-¿Estás herido, terroncito?
Sosteniendo una linterna de las antiguas de
aceite y envuelta en un chal de color rosa, la mujer que se había asomado al
hueco fangoso donde los grandes lo habían tirado después de acorralarlo hasta
el bosque en las bicicletas y golpearlo le extendía una mano con sortijas
relumbrantes en cada dedo, que el niño tomó desesperado, hipando las últimas
trazas de un llanto humillado y asustado.
Lo que pintaba para ser el Halloween más horrible
de su corta vida parecía haber llegado a su fin con esas tres palabras. Desde
que se mudaron ahí, los grandes -tres buscapleitos de los grados
superiores en la escuela- la habían tomado contra él, por venir de fuera, por
su acento, por su ropa… por no tener mamá. Y para colmo papá murió una semana
atrás, dejándolo con una madrastra con la que no se terminaba de llevar – no
era mala con él, pero aún estaba demasiado deprimida para prestarle atención;
de otro modo los grandes no se le hubieran acercado, ni robado su
mochila con sus cosas y los pocos dulces que acababa de juntar. Temblaba de
frío, y tanto su disfraz de fantasma como la ropa de debajo habían acabado
hechos una desgracia de lodo y cosas pegadas. Sabía que era el bosque
circundante a la ciudad, pero las únicas luces venían de la luna llena entre
las ramas y de la linterna de la mujer, que ahora lo cubría con su chal -podía
jurar que el suave tejido olía a caramelo- y se lo llevaba de ahí cuanto antes,
con palabras tiernas para calmarlo.
No tardaron mucho en llegar a una cabaña pequeña,
iluminada por la luna de tal forma que parecía espolvoreada de azúcar, con las
ventanas irradiando una cálida luz ámbar. Desde afuera parecía que había muchas
luces encendidas, pero una vez dentro pudo ver que sólo había una chimenea
encendida al fondo de una única habitación, sobre la cual hervía una olla muy
grande y tapada que despedía un olor desagradable.

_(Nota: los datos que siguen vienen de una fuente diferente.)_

(** The part of [STATE] the tab events touch.  [sw_assignments] is the
    plain object [STATE.assignments], read by key.  Groups and
    assignments are held as the engine publishes them, with its string
    ids; the groups the semantic path of [regroupTabsByIntent] stores
    under the browser's numeric group ids are not covered. *)
Record SW : Type := {
  sw_tabs : list (Z * TabMeta);
  sw_groups : list (Group F);
  sw_assignments : list (Z * string);
  sw_contentScriptTabs : list Z;
  sw_extractions : list (Z * Extraction)
}.

(** [urlFromString(url)?.host || ""] *)
Definition hostOf (url : string) : string :=
  match urlFromString URL_new url with
  | Some u => url_host u
  | None => ""
  end.

(** [set.delete(x)] *)
Definition sdelete (s : list Z) (x : Z) : list Z :=
  filter (fun y => negb (Z.eqb y x)) s.

(** [tabs.onCreated], [title] and [url] being [tab.title || ""] and
    [tab.url || ""]; every handler also says whether it calls
    [recluster()]. *)
Definition onCreated (st : SW) (id : Z) (title url : string) : SW * bool :=
  let meta := {| tm_id := id; tm_title := title; tm_url := url; tm_host := hostOf url |} in
  ({| sw_tabs := mset Z.eqb (sw_tabs st) id meta;
      sw_groups := sw_groups st;
      sw_assignments := sw_assignments st;
      sw_contentScriptTabs := sw_contentScriptTabs st;
      sw_extractions := sw_extractions st |}, true).

(** [tabs.onUpdated] *)
Definition onUpdated (st : SW) (tabId : Z) (changeInfo : ChangeInfo) : SW * bool :=
  let navigated :=
    ci_loading changeInfo
    || match ci_url changeInfo with Some _ => true | None => false end in
  let scripts :=
    if navigated then sdelete (sw_contentScriptTabs st) tabId
    else sw_contentScriptTabs st in
  let cache :=
    if navigated then invalidateExtraction (sw_extractions st) tabId
    else sw_extractions st in
  let meta0 :=
    match mget Z.eqb (sw_tabs st) tabId with
    | Some m => m
    | None => {| tm_id := tabId; tm_title := ""; tm_url := ""; tm_host := "" |}
    end in
  let meta1 :=
    match ci_title changeInfo with
    | Some t => {| tm_id := tm_id meta0; tm_title := t;
                   tm_url := tm_url meta0; tm_host := tm_host meta0 |}
    | None => meta0
    end in
  let meta2 :=
    match ci_url changeInfo with
    | Some u => {| tm_id := tm_id meta1; tm_title := tm_title meta1;
                   tm_url := u; tm_host := hostOf u |}
    | None => meta1
    end in
  let changed :=
    match ci_title changeInfo, ci_url changeInfo with
    | None, None => false
    | _, _ => true
    end in
  ({| sw_tabs := mset Z.eqb (sw_tabs st) tabId meta2;
      sw_groups := sw_groups st;
      sw_assignments := sw_assignments st;
      sw_contentScriptTabs := scripts;
      sw_extractions := cache |}, changed).

(** [xs.indexOf(x)] followed by [xs.splice(idx, 1)] when found: the
    first occurrence goes. *)
Fixpoint remove_first (x : Z) (xs : list Z) : list Z :=
  match xs with
  | [] => []
  | y :: rest => if Z.eqb y x then rest else y :: remove_first x rest
  end.

(** The loop of [tabs.onRemoved] over one group. *)
Definition dropMember (tabId : Z) (g : Group F) : Group F :=
  if id_in (g_tabIds g) tabId
  then {| g_id := g_id g; g_label := g_label g; g_summary := g_summary g;
          g_tabIds := remove_first tabId (g_tabIds g);
          g_centroid := g_centroid g;
          g_size := List.length (remove_first tabId (g_tabIds g));
          g_lastUpdated := g_lastUpdated g |}
  else g.

(** [STATE.assignments[tabId]] is truthy: present and not the empty
    string. *)
Definition has_assignment (asg : list (Z * string)) (tabId : Z) : bool :=
  match mget Z.eqb asg tabId with
  | Some gid => negb (String.eqb gid "")
  | None => false
  end.

(** [tabs.onRemoved] *)
Definition onRemoved (st : SW) (tabId : Z) : SW * bool :=
  let touched_groups := existsb (fun g => id_in (g_tabIds g) tabId) (sw_groups st) in
  let touched_asg := has_assignment (sw_assignments st) tabId in
  ({| sw_tabs := mdelete Z.eqb (sw_tabs st) tabId;
      sw_groups := map (dropMember tabId) (sw_groups st);
      sw_assignments :=
        if touched_asg then mdelete Z.eqb (sw_assignments st) tabId
        else sw_assignments st;
      sw_contentScriptTabs := sdelete (sw_contentScriptTabs st) tabId;
      sw_extractions := invalidateExtraction (sw_extractions st) tabId |},
   touched_groups || touched_asg).

(** [tabs.onReplaced] *)
Definition onReplaced (st : SW) (addedTabId removedTabId : Z) : SW * bool :=
  let scripts := sdelete (sdelete (sw_contentScriptTabs st) removedTabId) addedTabId in
  let cache :=
    invalidateExtraction (invalidateExtraction (sw_extractions st) removedTabId)
                         addedTabId in
  let tabs :=
    match mget Z.eqb (sw_tabs st) removedTabId with
    | Some oldMeta =>
        mset Z.eqb (mdelete Z.eqb (sw_tabs st) removedTabId) addedTabId
             {| tm_id := addedTabId; tm_title := tm_title oldMeta;
                tm_url := tm_url oldMeta; tm_host := tm_host oldMeta |}
    | None => sw_tabs st
    end in
  ({| sw_tabs := tabs;
      sw_groups := sw_groups st;
      sw_assignments := sw_assignments st;
      sw_contentScriptTabs := scripts;
      sw_extractions := cache |}, true).
End ServiceWorkerState.

Arguments Extraction Data : clear implicits.
Arguments SW F Data : clear implicits.
Arguments ex_url {Data} _.
Arguments ex_data {Data} _.
Arguments ex_capturedAt {Data} _.
Arguments sw_tabs {F Data} _.
Arguments sw_groups {F Data} _.
Arguments sw_assignments {F Data} _.
Arguments sw_contentScriptTabs {F Data} _.
Arguments sw_extractions {F Data} _.

(** The table of tab records is well formed: its keys are unique, every
    record is stored under its own id, and its host is the host of its
    URL. *)
Definition tabs_wf (URL_new : string -> option Url) (tabs : list (Z * TabMeta)) : Prop :=
  NoDup (mkeys tabs)
  /\ forall k m, In (k, m) tabs ->
       tm_id m = k /\ tm_host m = hostOf URL_new (tm_url m).

(** A tab event. *)
Inductive TabEvent : Type :=
| Created (id : Z) (title url : string)
| Updated (tabId : Z) (changeInfo : ChangeInfo)
| Removed (tabId : Z)
| Replaced (addedTabId removedTabId : Z).

(** The handler of an event. *)
Definition handle {F : Type} (URL_new : string -> option Url) (Data : Type)
           (st : SW F Data) (e : TabEvent) : SW F Data * bool :=
  match e with
  | Created id title url => onCreated URL_new Data st id title url
  | Updated tabId changeInfo => onUpdated URL_new Data st tabId changeInfo
  | Removed tabId => onRemoved Data st tabId
  | Replaced added removed => onReplaced Data st added removed
  end.

(** The state after a sequence of events. *)
Definition handle_all {F : Type} (URL_new : string -> option Url) (Data : Type)
           (st : SW F Data) (es : list TabEvent) : SW F Data :=
  fold_left (fun s e => fst (handle URL_new Data s e)) es st.

(* ================================================================== *)
(** ** Colours of native tab groups *)

(** [x | 0]: the 32-bit two's complement reading of an integer. *)
Definition to_int32 (z : Z) : Z := ((z + 2 ^ 31) mod 2 ^ 32 - 2 ^ 31)%Z.

(** [label.charCodeAt(i)] *)
Definition charCode (c : ascii) : Z := Z.of_nat (nat_of_ascii c).

(** The loop of [hashLabel]:
    [hash = ((hash << 5) - hash) + label.charCodeAt(i); hash |= 0]. *)
Fixpoint hash_loop (label : string) (hash : Z) : Z :=
  match label with
  | EmptyString => hash
  | String c rest =>
      hash_loop rest (to_int32 (to_int32 (Z.shiftl hash 5) - hash + charCode c))
  end.

Definition hashLabel (label : string) : Z := hash_loop label 0.

Definition GROUP_COLORS : list string :=
  ["blue"; "red"; "yellow"; "green"; "pink"; "purple"; "cyan"; "orange"; "grey"].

-Ignora eso, terroncito, es solo un guiso quemado
– la mujer lo sentó en la cama y le sirvió una taza de humeante chocolate y
bizcochos de calabaza, para correr de vuelta a la olla y removerla un rato. –
¿Pero qué hacías tú solo en el bosque? ¿Y tus amigos?
La última pregunta se sintió como un pinchazo en
el corazón, y el niño trató de ahogarlo con un trago al chocolate, pero el
líquido pareció terminar de derretir las palabras congeladas en la garganta que
los adultos a su alrededor estaban muy ocupados para oír, y sin poder detenerse
le contó todo desde esa noche hacia atrás. La mujer lo escuchaba sin dejar de
hacer cosas a su alrededor, como volver a llenarle la taza, sacar una pijama
seca de un cajón y quitarle los zapatos y el disfraz de fantasma hecho jirones
para dejarlo secar en el respaldo de una silla junto al fuego. En otras
circunstancias hubiera protestado y dicho que ya no era un bebé, pero por dios
que se sentía tan bien importarle a alguien después de tanto…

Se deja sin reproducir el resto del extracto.